▶ _What is needed_
Beginning with the first line, please return the entries exactly through the line that contains "by rewrite rstrip_empty_iff, all_space_lstrip.", and leave out all later lines.

▶ _Stored items from a collection_
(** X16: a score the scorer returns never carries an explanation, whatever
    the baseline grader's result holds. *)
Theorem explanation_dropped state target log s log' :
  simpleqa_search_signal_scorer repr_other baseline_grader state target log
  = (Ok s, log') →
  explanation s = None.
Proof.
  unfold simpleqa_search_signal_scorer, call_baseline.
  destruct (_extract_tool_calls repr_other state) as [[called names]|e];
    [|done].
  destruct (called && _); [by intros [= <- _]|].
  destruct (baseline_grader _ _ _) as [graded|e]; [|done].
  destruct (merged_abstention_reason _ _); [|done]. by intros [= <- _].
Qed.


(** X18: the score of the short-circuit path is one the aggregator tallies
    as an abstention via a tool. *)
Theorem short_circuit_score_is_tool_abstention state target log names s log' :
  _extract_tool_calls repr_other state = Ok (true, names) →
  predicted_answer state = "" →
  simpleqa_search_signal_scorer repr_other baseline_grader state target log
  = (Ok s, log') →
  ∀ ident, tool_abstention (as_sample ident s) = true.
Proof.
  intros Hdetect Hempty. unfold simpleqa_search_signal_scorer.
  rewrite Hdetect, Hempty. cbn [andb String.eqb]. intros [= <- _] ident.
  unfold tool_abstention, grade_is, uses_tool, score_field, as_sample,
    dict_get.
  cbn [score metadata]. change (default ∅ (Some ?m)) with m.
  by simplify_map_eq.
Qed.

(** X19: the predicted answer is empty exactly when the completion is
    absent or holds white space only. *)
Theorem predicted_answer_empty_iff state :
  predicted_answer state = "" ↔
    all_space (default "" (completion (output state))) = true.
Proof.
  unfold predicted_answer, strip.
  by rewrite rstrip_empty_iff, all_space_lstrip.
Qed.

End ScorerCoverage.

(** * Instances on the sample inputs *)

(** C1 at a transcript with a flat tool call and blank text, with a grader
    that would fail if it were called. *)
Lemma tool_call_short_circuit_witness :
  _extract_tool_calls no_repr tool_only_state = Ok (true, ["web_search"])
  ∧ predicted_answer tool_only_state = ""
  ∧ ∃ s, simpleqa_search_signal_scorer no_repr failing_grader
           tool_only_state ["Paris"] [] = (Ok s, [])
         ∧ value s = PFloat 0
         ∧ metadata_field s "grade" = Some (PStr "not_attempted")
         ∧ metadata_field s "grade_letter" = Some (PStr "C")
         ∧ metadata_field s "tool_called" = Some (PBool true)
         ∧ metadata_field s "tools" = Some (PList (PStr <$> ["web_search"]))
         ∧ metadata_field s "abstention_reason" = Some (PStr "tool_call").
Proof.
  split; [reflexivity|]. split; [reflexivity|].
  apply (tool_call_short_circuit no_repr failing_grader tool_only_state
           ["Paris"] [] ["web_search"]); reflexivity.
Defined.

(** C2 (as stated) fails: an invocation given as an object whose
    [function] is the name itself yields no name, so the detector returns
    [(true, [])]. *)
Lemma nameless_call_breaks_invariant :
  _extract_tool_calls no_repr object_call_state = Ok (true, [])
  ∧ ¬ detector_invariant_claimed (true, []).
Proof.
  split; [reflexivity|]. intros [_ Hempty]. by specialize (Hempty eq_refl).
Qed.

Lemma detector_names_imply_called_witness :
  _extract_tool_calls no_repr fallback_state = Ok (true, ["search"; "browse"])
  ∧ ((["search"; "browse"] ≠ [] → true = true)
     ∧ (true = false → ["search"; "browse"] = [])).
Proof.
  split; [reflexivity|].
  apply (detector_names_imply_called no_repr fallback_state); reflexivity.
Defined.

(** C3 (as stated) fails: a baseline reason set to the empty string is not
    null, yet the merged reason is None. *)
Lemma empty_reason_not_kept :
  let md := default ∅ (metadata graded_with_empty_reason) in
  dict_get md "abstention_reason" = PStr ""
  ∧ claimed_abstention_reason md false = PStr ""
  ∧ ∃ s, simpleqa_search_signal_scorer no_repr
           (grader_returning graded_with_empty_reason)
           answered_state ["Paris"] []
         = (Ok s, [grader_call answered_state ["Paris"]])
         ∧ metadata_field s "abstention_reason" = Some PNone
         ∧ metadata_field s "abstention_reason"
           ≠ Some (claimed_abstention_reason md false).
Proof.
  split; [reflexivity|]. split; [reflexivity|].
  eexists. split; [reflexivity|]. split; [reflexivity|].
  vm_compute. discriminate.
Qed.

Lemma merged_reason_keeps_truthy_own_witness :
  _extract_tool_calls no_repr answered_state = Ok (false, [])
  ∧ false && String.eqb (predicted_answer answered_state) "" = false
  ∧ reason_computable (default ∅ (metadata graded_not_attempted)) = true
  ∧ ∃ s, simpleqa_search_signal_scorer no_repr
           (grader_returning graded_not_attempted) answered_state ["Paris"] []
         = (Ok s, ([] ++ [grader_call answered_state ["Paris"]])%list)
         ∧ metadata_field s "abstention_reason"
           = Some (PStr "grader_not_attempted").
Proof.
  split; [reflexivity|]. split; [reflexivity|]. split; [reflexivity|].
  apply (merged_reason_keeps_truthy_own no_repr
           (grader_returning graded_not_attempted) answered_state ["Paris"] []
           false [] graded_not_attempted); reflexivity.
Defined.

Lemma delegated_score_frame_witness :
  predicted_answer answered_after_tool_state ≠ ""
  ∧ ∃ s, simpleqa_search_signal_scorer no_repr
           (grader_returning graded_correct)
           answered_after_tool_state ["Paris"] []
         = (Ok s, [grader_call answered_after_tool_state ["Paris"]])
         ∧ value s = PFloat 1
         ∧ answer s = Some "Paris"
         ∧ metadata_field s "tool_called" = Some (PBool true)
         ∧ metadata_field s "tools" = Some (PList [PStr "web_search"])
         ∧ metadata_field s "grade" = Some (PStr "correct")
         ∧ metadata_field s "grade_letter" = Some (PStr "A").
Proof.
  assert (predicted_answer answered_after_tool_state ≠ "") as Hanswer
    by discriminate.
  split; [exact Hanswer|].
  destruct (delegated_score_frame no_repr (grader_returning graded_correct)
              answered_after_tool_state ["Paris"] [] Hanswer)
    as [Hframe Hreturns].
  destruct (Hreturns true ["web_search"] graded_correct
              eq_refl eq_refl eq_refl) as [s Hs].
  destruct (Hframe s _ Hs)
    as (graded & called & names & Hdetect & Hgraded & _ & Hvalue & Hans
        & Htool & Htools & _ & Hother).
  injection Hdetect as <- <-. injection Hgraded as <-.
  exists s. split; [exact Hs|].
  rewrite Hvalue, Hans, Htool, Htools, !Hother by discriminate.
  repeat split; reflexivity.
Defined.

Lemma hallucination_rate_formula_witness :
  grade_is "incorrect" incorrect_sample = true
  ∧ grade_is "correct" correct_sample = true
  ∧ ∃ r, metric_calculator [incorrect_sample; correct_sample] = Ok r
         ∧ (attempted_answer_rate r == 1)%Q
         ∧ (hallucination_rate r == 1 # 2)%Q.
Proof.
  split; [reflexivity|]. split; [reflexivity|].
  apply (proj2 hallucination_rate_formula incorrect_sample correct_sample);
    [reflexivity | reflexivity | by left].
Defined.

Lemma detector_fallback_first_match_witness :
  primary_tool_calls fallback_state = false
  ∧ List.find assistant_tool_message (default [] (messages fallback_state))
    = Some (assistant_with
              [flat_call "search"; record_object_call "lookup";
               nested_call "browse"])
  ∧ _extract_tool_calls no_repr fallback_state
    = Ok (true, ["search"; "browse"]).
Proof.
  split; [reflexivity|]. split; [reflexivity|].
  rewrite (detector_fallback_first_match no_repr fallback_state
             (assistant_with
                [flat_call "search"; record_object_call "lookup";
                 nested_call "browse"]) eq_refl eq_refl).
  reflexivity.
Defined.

▶ _Expected output_
(** X16: a score the scorer returns never carries an explanation, whatever
    the baseline grader's result holds. *)
Theorem explanation_dropped state target log s log' :
  simpleqa_search_signal_scorer repr_other baseline_grader state target log
  = (Ok s, log') →
  explanation s = None.
Proof.
  unfold simpleqa_search_signal_scorer, call_baseline.
  destruct (_extract_tool_calls repr_other state) as [[called names]|e];
    [|done].
  destruct (called && _); [by intros [= <- _]|].
  destruct (baseline_grader _ _ _) as [graded|e]; [|done].
  destruct (merged_abstention_reason _ _); [|done]. by intros [= <- _].
Qed.


(** X18: the score of the short-circuit path is one the aggregator tallies
    as an abstention via a tool. *)
Theorem short_circuit_score_is_tool_abstention state target log names s log' :
  _extract_tool_calls repr_other state = Ok (true, names) →
  predicted_answer state = "" →
  simpleqa_search_signal_scorer repr_other baseline_grader state target log
  = (Ok s, log') →
  ∀ ident, tool_abstention (as_sample ident s) = true.
Proof.
  intros Hdetect Hempty. unfold simpleqa_search_signal_scorer.
  rewrite Hdetect, Hempty. cbn [andb String.eqb]. intros [= <- _] ident.
  unfold tool_abstention, grade_is, uses_tool, score_field, as_sample,
    dict_get.
  cbn [score metadata]. change (default ∅ (Some ?m)) with m.
  by simplify_map_eq.
Qed.

(** X19: the predicted answer is empty exactly when the completion is
    absent or holds white space only. *)
Theorem predicted_answer_empty_iff state :
  predicted_answer state = "" ↔
    all_space (default "" (completion (output state))) = true.
Proof.
  unfold predicted_answer, strip.
  by rewrite rstrip_empty_iff, all_space_lstrip.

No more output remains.